> BRIEF
Could you copy each line of the listing that holds "StoredMemory"?

ENTRIES SUPPLIED below:

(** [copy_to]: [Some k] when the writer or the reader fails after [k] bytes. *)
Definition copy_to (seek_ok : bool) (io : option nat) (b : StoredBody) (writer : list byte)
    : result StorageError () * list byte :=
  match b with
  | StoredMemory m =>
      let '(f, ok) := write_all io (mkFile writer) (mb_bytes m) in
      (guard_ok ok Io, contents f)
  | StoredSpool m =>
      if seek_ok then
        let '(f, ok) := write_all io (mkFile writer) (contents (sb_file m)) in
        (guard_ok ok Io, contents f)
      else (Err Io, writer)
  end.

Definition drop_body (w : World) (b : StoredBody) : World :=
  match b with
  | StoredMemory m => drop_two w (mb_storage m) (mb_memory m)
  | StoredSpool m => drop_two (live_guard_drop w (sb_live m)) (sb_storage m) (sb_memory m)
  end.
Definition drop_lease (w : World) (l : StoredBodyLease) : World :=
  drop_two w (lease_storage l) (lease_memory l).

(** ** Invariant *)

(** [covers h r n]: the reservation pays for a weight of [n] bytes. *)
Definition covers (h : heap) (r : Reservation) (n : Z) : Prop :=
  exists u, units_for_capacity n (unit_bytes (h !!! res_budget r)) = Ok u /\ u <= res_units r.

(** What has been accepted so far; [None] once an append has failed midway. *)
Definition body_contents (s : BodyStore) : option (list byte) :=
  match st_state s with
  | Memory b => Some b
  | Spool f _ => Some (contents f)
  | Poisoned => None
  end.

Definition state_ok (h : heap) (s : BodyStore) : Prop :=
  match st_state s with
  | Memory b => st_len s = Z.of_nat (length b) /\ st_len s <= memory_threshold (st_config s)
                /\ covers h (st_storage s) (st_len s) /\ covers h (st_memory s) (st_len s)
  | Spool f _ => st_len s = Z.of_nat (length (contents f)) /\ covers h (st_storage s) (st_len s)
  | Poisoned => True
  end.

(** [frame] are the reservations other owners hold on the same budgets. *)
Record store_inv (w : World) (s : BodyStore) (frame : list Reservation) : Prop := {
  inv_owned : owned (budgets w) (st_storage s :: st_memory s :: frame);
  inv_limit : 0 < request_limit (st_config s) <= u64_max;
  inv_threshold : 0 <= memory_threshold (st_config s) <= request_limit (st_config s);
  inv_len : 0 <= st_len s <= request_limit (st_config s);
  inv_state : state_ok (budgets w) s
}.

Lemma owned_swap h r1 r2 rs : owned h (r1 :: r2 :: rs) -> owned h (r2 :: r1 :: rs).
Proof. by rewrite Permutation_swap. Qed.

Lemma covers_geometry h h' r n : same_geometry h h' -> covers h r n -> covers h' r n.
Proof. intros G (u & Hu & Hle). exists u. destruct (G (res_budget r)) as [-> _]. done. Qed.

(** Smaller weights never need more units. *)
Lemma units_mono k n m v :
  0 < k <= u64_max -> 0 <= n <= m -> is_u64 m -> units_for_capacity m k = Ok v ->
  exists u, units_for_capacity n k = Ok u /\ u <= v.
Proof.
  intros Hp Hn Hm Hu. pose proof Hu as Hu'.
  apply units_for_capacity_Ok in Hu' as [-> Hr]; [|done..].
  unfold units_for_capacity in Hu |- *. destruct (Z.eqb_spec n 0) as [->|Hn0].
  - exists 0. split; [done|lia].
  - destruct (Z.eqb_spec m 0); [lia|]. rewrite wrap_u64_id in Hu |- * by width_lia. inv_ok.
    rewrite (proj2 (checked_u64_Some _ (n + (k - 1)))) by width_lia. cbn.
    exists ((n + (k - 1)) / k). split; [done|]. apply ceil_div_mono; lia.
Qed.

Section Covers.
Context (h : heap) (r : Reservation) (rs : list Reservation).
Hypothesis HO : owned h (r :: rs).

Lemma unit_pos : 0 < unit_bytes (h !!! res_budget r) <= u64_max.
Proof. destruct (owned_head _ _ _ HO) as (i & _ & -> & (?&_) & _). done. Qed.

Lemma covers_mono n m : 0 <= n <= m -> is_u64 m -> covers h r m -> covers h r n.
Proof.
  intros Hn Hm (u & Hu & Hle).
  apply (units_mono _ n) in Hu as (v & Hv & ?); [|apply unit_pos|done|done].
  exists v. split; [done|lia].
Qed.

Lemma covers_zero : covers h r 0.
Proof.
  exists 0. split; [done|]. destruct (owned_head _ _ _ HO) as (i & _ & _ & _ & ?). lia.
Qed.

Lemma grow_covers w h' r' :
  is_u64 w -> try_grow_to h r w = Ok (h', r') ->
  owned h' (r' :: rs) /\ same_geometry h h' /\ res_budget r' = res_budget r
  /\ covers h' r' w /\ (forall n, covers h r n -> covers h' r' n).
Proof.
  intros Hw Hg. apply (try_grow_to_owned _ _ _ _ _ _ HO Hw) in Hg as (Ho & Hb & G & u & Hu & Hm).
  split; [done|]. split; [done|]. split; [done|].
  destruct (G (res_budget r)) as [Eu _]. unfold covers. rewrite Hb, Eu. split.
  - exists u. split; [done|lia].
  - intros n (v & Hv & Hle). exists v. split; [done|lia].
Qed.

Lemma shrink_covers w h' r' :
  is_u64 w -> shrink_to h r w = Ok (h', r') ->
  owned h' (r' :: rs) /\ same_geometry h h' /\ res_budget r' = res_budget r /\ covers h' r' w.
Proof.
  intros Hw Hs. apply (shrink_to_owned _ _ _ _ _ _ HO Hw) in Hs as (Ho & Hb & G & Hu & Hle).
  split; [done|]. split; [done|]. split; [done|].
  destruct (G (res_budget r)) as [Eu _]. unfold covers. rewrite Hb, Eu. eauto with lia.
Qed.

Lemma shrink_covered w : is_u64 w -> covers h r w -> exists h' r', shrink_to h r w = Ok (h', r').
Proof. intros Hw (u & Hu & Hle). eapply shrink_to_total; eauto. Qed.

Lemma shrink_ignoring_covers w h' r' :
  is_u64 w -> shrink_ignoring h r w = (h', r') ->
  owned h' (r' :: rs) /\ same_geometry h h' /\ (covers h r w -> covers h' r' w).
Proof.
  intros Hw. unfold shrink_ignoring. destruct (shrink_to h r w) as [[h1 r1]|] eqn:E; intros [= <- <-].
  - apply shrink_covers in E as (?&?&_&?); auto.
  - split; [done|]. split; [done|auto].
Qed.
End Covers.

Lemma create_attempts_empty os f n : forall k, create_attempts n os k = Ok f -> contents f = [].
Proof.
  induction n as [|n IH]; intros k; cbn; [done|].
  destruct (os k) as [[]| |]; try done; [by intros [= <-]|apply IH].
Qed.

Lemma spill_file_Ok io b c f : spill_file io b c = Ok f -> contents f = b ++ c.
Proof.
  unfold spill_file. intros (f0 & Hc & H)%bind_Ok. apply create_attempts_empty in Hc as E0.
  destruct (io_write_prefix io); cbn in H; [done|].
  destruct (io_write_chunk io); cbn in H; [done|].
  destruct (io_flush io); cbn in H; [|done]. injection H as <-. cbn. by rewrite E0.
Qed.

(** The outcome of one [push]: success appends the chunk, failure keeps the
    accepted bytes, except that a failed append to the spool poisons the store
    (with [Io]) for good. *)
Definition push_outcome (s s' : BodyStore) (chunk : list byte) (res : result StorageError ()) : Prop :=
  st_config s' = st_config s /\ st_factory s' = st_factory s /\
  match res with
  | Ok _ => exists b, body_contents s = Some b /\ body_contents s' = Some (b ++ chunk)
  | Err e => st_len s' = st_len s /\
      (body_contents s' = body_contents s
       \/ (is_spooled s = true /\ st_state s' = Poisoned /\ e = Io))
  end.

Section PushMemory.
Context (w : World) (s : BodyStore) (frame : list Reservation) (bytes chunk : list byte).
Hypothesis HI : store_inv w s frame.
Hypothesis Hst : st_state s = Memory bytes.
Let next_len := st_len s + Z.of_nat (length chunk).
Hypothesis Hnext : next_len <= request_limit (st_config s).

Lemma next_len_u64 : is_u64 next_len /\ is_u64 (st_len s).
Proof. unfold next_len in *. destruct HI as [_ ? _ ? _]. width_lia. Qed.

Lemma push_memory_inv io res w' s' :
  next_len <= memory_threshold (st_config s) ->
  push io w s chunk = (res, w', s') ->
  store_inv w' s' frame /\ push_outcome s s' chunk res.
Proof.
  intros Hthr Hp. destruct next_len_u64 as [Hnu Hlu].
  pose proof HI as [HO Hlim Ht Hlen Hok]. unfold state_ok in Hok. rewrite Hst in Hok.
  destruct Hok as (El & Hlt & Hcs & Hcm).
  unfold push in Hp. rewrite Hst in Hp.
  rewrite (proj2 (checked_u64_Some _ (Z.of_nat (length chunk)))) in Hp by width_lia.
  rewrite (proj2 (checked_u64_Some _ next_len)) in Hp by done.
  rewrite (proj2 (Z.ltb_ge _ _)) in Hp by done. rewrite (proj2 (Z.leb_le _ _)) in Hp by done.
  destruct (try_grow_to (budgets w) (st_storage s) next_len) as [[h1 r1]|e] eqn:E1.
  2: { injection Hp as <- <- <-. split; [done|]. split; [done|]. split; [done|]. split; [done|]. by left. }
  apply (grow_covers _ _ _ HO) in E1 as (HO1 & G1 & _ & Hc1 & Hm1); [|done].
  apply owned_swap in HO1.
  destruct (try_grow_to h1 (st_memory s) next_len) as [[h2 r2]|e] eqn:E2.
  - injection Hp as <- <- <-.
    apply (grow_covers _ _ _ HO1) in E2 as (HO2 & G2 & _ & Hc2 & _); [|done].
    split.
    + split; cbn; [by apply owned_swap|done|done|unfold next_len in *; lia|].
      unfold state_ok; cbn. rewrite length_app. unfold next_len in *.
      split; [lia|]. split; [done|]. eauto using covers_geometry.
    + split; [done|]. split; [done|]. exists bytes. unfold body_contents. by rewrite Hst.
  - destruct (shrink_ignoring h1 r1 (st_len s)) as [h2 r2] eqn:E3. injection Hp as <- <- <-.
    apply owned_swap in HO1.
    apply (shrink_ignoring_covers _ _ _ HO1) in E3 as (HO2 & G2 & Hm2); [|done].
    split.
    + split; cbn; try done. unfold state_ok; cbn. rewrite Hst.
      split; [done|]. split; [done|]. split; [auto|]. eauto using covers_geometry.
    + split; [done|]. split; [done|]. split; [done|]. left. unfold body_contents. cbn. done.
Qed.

End of ENTRIES SUPPLIED.
ENTRIES SUPPLIED below:

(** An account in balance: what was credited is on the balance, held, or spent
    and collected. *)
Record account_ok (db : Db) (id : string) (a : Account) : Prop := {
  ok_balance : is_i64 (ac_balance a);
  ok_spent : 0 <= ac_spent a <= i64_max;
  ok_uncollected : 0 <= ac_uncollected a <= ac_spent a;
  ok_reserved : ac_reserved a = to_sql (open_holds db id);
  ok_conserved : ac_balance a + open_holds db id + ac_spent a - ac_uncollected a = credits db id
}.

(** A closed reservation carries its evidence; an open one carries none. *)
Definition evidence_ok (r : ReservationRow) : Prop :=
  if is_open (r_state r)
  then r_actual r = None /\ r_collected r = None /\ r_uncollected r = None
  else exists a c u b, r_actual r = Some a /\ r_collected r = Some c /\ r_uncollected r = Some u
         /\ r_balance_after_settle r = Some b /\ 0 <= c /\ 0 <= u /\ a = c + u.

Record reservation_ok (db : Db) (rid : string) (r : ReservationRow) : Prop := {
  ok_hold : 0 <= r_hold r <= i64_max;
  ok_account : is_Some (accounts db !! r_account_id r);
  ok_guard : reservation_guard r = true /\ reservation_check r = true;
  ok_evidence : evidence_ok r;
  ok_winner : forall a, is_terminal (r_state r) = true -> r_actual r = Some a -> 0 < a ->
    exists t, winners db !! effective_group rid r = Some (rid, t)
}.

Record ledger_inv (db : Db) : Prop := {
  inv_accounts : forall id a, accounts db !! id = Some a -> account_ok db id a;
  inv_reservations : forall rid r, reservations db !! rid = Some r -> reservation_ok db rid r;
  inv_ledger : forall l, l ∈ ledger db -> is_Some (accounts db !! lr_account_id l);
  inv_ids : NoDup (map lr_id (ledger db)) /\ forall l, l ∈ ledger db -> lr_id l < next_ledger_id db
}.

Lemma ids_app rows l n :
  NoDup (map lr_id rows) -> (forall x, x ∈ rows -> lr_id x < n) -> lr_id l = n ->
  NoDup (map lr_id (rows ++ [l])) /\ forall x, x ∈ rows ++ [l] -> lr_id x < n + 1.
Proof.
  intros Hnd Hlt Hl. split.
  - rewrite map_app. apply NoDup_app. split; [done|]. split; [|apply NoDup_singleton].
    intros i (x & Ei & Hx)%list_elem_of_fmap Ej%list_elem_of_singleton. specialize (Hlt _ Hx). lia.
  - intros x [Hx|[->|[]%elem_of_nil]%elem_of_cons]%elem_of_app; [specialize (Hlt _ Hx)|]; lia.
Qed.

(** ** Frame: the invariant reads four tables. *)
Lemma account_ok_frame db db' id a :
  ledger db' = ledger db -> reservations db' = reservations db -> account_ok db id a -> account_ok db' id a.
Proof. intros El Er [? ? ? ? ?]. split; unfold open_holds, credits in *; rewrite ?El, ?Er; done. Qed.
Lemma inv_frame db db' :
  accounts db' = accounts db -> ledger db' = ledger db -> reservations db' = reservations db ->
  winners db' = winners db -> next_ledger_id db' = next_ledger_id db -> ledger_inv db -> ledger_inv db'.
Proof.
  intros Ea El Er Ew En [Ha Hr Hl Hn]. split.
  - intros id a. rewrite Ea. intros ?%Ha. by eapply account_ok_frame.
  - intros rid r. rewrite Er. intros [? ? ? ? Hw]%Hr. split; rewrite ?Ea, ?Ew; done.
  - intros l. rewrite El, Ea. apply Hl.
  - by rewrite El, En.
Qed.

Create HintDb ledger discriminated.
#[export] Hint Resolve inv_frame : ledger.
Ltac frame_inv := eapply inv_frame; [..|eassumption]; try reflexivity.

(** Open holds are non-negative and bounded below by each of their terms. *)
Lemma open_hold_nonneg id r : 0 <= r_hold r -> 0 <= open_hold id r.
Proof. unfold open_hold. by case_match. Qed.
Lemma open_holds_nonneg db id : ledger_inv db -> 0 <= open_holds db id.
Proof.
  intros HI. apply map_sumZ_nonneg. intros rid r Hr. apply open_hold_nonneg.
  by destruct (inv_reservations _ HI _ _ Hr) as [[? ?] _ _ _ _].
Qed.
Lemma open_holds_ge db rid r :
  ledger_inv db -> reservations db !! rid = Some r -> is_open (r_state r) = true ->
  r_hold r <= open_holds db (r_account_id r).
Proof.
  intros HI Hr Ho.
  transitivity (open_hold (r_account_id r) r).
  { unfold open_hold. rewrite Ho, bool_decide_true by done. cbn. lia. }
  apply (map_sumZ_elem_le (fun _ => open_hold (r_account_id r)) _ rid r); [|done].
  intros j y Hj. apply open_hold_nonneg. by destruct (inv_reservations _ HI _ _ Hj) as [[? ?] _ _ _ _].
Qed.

End of ENTRIES SUPPLIED.

> WRITTEN SOLUTION
  | StoredMemory m =>
  | StoredMemory m => drop_two w (mb_storage m) (mb_memory m)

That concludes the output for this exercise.